La industria farmacéutica en Bolivia está al borde del colapso. Y no es por falta de capacidad técnica, ni por falta de voluntad empresarial, ni siquiera por problemas internacionales como pretende hacer creer el gobierno. Es por una política económica socialista que ha estrangulado el acceso a divisas, impuesto un tipo de cambio irreal, y forzado a los actores privados a sobrevivir en una economía paralela. Lamentablemente la salud pública y la vida misma se han vuelto rehenes del capricho político y la ineficiencia estatal.
Javier Lupo, presidente de la Cámara de la Industria Farmacéutica Boliviana (Cifabol), aseveró: “Nuestro requerimiento trimestral es de al menos 45 millones de dólares. En los últimos tres meses solo nos ofrecieron 500 mil dólares”. Y ese monto, mísero frente a la necesidad real, fue además repartido entre todo el sector, como si se tratara de limosnas distribuidas con lógica demagógica, en lugar de soluciones estratégicas en tiempos de emergencia.

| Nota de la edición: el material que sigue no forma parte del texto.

(** [upgrade_modules].  The directory has been read to its end when [remove_all]
    goes on reading it: there is nothing left to read, and the final [remove] only
    succeeds on an empty directory. *)
Definition upgrade_modules (upgrade : option entries) (root : entries) : option entries * entries * logged unit :=
  match upgrade with
  | None => (None, root, Err tt)
  | Some es =>
      let '(stay, root, done_) := upgrade_loop es [] root in
      if negb done_ then (Some stay, root, Err tt) else
      match remove_all [] with
      | Ok _ => if is_empty stay then (None, root, Ok tt) else (Some stay, root, Err tt)
      | Err e => (Some stay, root, Err e)
      | Panic => (Some stay, root, Panic)
      end
  end.

Definition is_module (e : bytes * node) : bool :=
  negb (hidden e.1) && is_dir e.2 && negb (bool_decide (e.1 = #".core")).

(** [disable_modules]: [for_each_module] stops at the first error. *)
Fixpoint disable_modules (root : entries) : entries :=
  match root with
  | [] => []
  | (name, e) :: root =>
      if is_module (name, e) then
        match e with
        | Folder es =>
            match create_file #"disable" es with
            | Some es => (name, Folder es) :: disable_modules root
            | None => (name, e) :: root
            end
        | _ => (name, e) :: disable_modules root
        end
      else (name, e) :: disable_modules root
  end.

(** [ModuleInfo]; the zygisk libraries as whether they are opened. *)
Record ModuleInfo := mkModuleInfo { name : bytes; z_opened : bool }.

(** What [collect_modules] does with one module. *)
Inductive Fate := Removed (uninstall : bool) | Ignored | Loaded (zygisk : bool).

Definition module_fate (zygisk_enabled open_zygisk : bool) (nm : bytes) (es : entries) : Fate :=
  if has #"remove" es then Removed (has #"uninstall.sh" es)
  else if has #"disable" es then Ignored
  else
    let is_zygisk := has #"zygisk" es in
    if zygisk_enabled then
      if bool_decide (nm = #"riru-core") || has #"riru" es then Ignored
      else Loaded (open_zygisk && is_zygisk)
    else if is_zygisk then Ignored else Loaded false.

(** [unlink] of a file: a directory of that name stays. *)
Definition unlink_file (nm : bytes) (es : entries) : entries :=
  match lookup_entry nm es with Some (Folder _) => es | _ => remove_entry nm es end.

(** [collect_modules]: the modules directory, the list, and the uninstall scripts run. *)
Fixpoint collect_modules (zygisk_enabled open_zygisk : bool) (root : entries)
    : entries * list ModuleInfo * list bytes :=
  match root with
  | [] => ([], [], [])
  | (nm, e) :: root =>
      let '(root', mods, scripts) := collect_modules zygisk_enabled open_zygisk root in
      match is_module (nm, e), e with
      | true, Folder es =>
          match module_fate zygisk_enabled open_zygisk nm es with
          | Removed u => (root', mods, if u then nm :: scripts else scripts)
          | Ignored => ((nm, Folder (unlink_file #"update" es)) :: root', mods, scripts)
          | Loaded z => ((nm, Folder (unlink_file #"update" es)) :: root', mkModuleInfo nm z :: mods, scripts)
          end
      | _, _ => ((nm, e) :: root', mods, scripts)
      end
  end.

(** * Lemmas *)

Lemma lookup_remove k name es :
  NoDup es.*1 -> lookup_entry k (remove_entry name es) = if decide (k = name) then None else lookup_entry k es.
Proof.
  induction es as [|[j m] es IH]; cbn [remove_entry lookup_entry fmap list_fmap fst]; [by case_decide |].
  rewrite NoDup_cons. intros [Hj Hn]. destruct (decide (j = name)) as [->|].
  - destruct (decide (k = name)) as [->|]; [by apply lookup_entry_None | by rewrite decide_False].
  - cbn [lookup_entry]. rewrite IH by done. repeat case_decide; congruence.
Qed.

Lemma lookup_remove_ne k name es : k <> name -> lookup_entry k (remove_entry name es) = lookup_entry k es.
Proof.
  intros Hne. induction es as [|[j m] es IH]; [done |]. cbn [remove_entry lookup_entry].
  destruct (decide (j = name)) as [->|]; [by rewrite decide_False |]. cbn [lookup_entry]. by rewrite IH.
Qed.

Lemma remove_entry_id name es : lookup_entry name es = None -> remove_entry name es = es.
Proof.
  induction es as [|[j m] es IH]; [done |]. cbn [remove_entry lookup_entry]. case_decide; [done |].
  intros Hl. by rewrite IH.
Qed.

Lemma remove_entry_sub name es : forall x, x ∈ (remove_entry name es).*1 -> x ∈ es.*1.
Proof.
  induction es as [|[j m] es IH]; [done |]. intros x. cbn [remove_entry].
  case_decide; cbn [fmap list_fmap fst]; set_solver.
Qed.

Lemma remove_entry_NoDup name es : NoDup es.*1 -> NoDup (remove_entry name es).*1.
Proof.
  induction es as [|[j m] es IH]; [done |]. cbn [remove_entry fmap list_fmap fst]. rewrite NoDup_cons. intros [Hj Hn].
  case_decide; [done |]. cbn [fmap list_fmap fst]. constructor; [| auto].
  intros ?%remove_entry_sub. done.
Qed.

Lemma put_entry_names name n es : forall x, x ∈ (put_entry name n es).*1 -> x = name \/ x ∈ es.*1.
Proof.
  induction es as [|[j m] es IH]; intros x; cbn [put_entry].
  - cbn. set_solver.
  - case_decide; cbn [fmap list_fmap fst]; set_solver.
Qed.

Lemma put_entry_NoDup name n es : NoDup es.*1 -> NoDup (put_entry name n es).*1.
Proof.
  induction es as [|[j m] es IH]; cbn [put_entry]; [intros _; apply NoDup_singleton |].
  cbn [fmap list_fmap fst]. rewrite NoDup_cons. intros [Hj Hn]. case_decide as Hd; cbn [fmap list_fmap fst].
  - subst. by constructor.
  - constructor; [| auto]. intros [?|?]%put_entry_names; congruence.
Qed.

(** ** Upgrading *)

(** The new version of a module stays disabled if the old one was. *)
Definition carry_disable (old : option node) (new : entries) : entries :=
  match old with
  | Some (Folder es) => if has #"disable" es && negb (has #"disable" new) then put_entry #"disable" (Reg []) new else new
  | _ => new
  end.

Definition upgradable (root : entries) (e : bytes * node) : Prop :=
  match e.2 with
  | Folder new =>
      match lookup_entry e.1 root with
      | None => True
      | Some (Folder old) => has #"disable" old = true -> forall d, lookup_entry #"disable" new <> Some (Folder d)
      | Some _ => False
      end
  | _ => True
  end.

Definition is_upgrade (e : bytes * node) : bool := negb (hidden e.1) && is_dir e.2.

Definition upgraded (root : entries) (e : bytes * node) : option node :=
  match e.2 with Folder new => Some (Folder (carry_disable (lookup_entry e.1 root) new)) | _ => None end.

Lemma create_carry old new :
  has #"disable" old = true -> (forall d, lookup_entry #"disable" new <> Some (Folder d)) ->
  create_file #"disable" new = Some (carry_disable (Some (Folder old)) new).
Proof.
  intros H Hf. unfold create_file, carry_disable. rewrite H. unfold has.
  destruct (lookup_entry #"disable" new) as [[| | |d]|] eqn:E; try done. by destruct (Hf d).
Qed.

Bolivia es un país donde el 95% al 99% de los insumos de la industria farmacéutica son importados, la escasez de dólares no solo es un problema financiero: lamentablemente es una amenaza directa a la salud de millones de bolivianos. Cuando los laboratorios no pueden comprar materias primas, no pueden producir medicamentos. Y cuando no hay medicamentos, el impacto no es político ni empresarial: el impacto es humano.
Y es aquí donde entra el componente más perverso del modelo económico boliviano. A pesar de que el Estado sostiene un tipo de cambio oficial de $6,96 Bs por dólar, las farmacéuticas deben adquirir dólares a precios del mercado paralelo, pagando entre un 100% y 130% más. Todo esto bajo una narrativa de “estabilidad” que ya no engaña a nadie, pero que aún sirve para justificar el control del mercado, en nuestro país.
Las empresas, deben endeudarse en dólares a tasas elevadas. ¿Qué clase de lógica es esa? ¿Cómo puede un gobierno que dice priorizar la salud permitir que una industria esencial sea marginada y castigada de esta manera?
Y cuando los medicamentos escasean y los precios se disparan, el Estado aparece para señalar a otros: a la guerra en Ucrania, al “imperialismo norteamericano”, al contrabando, al cambio climático. Todo, menos asumir su responsabilidad en el diseño de un sistema fallido, ineficiente y profundamente autoritario. Mientras tanto, los ciudadanos deben pagar más por sus medicinas, recorrer farmacias sin encontrar lo que buscan o resignarse a tratamientos incompletos.
El problema no es nuevo, pero se ha intensificado. Y no solo afecta a los grandes laboratorios, sino también a pequeñas y medianas empresas que no pueden renovar inventarios ni planificar producción a largo plazo. Ya se ha reportado la paralización parcial de líneas productivas, el desabastecimiento de productos esenciales, y la posibilidad real de cierre de fábricas en las próximas semanas.
Esta crisis es un ejemplo claro del costo de concentrar el poder económico en el Estado. En lugar de abrir los mercados, fomentar la libre competencia, permitir que las empresas accedan libremente a divisas, y construir reglas claras, el socialismo boliviano eligió el camino del control total. Y como siempre ocurre en este tipo de sistemas, cuando el Estado se hace dueño del mercado también se hace dueño del fracaso.
Lo más alarmante es que se trata de un sector vinculado directamente con la vida y la salud. Si esto ocurre con las farmacéuticas, ¿qué podemos esperar del resto de la economía? ¿Qué está pasando con los sectores que importan alimentos, maquinaria, tecnología médica o equipos para hospitales? ¿Quién garantiza que la próxima crisis no será la falta de vacunas o de insumos básicos en quirófanos?
Es hora de darnos cuenta, que Bolivia necesita un cambio de rumbo urgente. No es sostenible continuar con una economía basada en la ficción del tipo de cambio fijo, en subsidios imposibles de mantener, y en la criminalización de la libre empresa. El país necesita reglas de mercado, necesita transparencia en el acceso a divisas, y sobre todo, necesita un gobierno que deje de asfixiar a quienes producen.
Si el Estado no permite respirar a sus industrias, no habrá futuro ni para la economía, ni para la salud pública, ni para la población. Esta es la factura del socialismo mal gestionado: medicamentos inalcanzables, empresas quebradas y ciudadanos desprotegidos.